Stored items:
Start of Block

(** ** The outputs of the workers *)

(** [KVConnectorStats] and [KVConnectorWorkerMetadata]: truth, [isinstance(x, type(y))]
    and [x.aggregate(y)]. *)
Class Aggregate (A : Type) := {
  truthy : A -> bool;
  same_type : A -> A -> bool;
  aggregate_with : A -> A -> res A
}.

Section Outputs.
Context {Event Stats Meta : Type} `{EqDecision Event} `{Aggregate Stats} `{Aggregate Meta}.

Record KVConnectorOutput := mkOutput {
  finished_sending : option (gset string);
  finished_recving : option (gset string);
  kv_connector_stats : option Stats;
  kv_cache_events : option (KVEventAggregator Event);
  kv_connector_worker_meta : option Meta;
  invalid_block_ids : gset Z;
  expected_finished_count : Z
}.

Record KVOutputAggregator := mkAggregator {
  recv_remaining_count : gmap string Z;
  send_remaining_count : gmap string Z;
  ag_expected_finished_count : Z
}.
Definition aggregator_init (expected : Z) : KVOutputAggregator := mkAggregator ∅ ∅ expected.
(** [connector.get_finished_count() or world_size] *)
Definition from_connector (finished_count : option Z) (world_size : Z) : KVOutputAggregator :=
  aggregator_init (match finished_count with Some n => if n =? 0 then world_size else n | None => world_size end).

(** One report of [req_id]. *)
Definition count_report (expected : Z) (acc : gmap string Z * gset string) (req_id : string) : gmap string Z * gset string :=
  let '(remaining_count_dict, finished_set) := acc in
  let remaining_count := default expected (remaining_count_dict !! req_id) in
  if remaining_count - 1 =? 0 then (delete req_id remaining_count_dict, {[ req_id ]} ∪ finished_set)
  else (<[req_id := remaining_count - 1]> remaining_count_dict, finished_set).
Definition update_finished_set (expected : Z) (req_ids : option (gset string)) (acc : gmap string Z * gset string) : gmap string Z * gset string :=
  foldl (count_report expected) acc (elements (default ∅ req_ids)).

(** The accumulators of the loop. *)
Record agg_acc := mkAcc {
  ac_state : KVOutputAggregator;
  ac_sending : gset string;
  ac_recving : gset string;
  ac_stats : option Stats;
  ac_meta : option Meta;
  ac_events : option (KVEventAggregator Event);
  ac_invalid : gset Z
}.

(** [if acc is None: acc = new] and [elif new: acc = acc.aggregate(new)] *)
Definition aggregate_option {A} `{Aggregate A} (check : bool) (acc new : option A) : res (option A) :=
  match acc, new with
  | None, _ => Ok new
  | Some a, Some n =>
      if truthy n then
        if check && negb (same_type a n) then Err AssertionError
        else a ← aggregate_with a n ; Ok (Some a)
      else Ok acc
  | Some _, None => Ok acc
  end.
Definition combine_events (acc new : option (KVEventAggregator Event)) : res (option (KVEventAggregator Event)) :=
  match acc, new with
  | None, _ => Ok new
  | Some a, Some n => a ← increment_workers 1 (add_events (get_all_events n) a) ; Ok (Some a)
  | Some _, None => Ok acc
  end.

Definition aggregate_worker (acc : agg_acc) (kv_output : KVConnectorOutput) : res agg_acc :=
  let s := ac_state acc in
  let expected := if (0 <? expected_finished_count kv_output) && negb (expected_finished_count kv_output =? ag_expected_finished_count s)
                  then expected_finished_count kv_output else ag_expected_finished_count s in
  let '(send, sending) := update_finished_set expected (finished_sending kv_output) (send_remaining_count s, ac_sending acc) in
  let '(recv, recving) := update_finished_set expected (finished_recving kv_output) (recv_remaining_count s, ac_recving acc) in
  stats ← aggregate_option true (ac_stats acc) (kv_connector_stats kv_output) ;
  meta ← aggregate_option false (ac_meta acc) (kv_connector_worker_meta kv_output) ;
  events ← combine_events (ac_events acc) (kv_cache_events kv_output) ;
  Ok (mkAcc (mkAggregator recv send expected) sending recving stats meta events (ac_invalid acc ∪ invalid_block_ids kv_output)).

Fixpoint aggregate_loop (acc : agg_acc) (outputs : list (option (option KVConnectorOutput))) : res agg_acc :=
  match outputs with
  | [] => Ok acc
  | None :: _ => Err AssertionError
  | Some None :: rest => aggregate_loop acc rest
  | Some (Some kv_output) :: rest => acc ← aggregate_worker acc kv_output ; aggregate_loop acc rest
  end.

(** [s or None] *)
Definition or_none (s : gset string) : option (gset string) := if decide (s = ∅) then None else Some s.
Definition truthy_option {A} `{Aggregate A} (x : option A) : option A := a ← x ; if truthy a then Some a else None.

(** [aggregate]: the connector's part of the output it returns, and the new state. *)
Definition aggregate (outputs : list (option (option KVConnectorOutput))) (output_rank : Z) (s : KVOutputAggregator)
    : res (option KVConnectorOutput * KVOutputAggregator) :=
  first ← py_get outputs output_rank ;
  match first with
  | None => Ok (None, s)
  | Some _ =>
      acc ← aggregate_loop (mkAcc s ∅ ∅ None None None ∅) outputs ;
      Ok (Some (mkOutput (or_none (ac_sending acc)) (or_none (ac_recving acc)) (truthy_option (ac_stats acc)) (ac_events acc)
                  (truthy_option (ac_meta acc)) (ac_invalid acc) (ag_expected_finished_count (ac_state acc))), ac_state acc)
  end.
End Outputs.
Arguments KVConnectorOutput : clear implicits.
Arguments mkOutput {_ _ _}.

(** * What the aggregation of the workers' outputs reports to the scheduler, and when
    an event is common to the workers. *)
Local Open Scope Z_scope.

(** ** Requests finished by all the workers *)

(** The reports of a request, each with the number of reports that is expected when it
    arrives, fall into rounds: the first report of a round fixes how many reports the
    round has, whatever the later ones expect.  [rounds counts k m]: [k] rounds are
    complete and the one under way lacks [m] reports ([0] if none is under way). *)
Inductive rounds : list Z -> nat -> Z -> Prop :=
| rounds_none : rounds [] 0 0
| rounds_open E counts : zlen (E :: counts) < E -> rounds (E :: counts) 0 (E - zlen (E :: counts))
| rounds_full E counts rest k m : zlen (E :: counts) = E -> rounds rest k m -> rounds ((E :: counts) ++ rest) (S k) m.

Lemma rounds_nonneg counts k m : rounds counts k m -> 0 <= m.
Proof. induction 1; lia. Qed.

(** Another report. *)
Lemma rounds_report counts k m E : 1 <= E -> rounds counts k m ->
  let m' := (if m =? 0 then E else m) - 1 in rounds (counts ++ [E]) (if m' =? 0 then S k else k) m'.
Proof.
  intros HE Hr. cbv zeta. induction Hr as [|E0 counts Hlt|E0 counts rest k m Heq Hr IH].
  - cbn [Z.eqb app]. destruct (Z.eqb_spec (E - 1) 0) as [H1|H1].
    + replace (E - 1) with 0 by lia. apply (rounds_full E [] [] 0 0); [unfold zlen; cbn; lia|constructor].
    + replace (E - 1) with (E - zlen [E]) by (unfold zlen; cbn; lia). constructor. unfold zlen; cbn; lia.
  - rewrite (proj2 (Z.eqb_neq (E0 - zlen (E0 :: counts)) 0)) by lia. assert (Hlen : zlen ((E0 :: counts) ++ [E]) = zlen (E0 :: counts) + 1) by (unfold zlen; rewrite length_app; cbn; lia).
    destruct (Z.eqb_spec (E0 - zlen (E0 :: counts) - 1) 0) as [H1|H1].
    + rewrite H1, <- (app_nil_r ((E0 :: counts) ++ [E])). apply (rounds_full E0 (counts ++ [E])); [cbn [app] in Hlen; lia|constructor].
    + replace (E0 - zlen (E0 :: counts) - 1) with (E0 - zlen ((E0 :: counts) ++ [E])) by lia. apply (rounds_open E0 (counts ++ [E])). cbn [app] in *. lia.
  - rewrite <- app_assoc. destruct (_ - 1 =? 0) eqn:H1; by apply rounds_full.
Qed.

End of Block

### [Exercise goal]
In the data above, retype exactly and only the lines between the one holding "let '(remaining_count_dict, finished_set)" and the one holding "if check &&", inclusive.

### [Worked solution]
  let '(remaining_count_dict, finished_set) := acc in
  let remaining_count := default expected (remaining_count_dict !! req_id) in
  if remaining_count - 1 =? 0 then (delete req_id remaining_count_dict, {[ req_id ]} ∪ finished_set)
  else (<[req_id := remaining_count - 1]> remaining_count_dict, finished_set).
Definition update_finished_set (expected : Z) (req_ids : option (gset string)) (acc : gmap string Z * gset string) : gmap string Z * gset string :=
  foldl (count_report expected) acc (elements (default ∅ req_ids)).

(** The accumulators of the loop. *)
Record agg_acc := mkAcc {
  ac_state : KVOutputAggregator;
  ac_sending : gset string;
  ac_recving : gset string;
  ac_stats : option Stats;
  ac_meta : option Meta;
  ac_events : option (KVEventAggregator Event);
  ac_invalid : gset Z
}.

(** [if acc is None: acc = new] and [elif new: acc = acc.aggregate(new)] *)
Definition aggregate_option {A} `{Aggregate A} (check : bool) (acc new : option A) : res (option A) :=
  match acc, new with
  | None, _ => Ok new
  | Some a, Some n =>
      if truthy n then
        if check && negb (same_type a n) then Err AssertionError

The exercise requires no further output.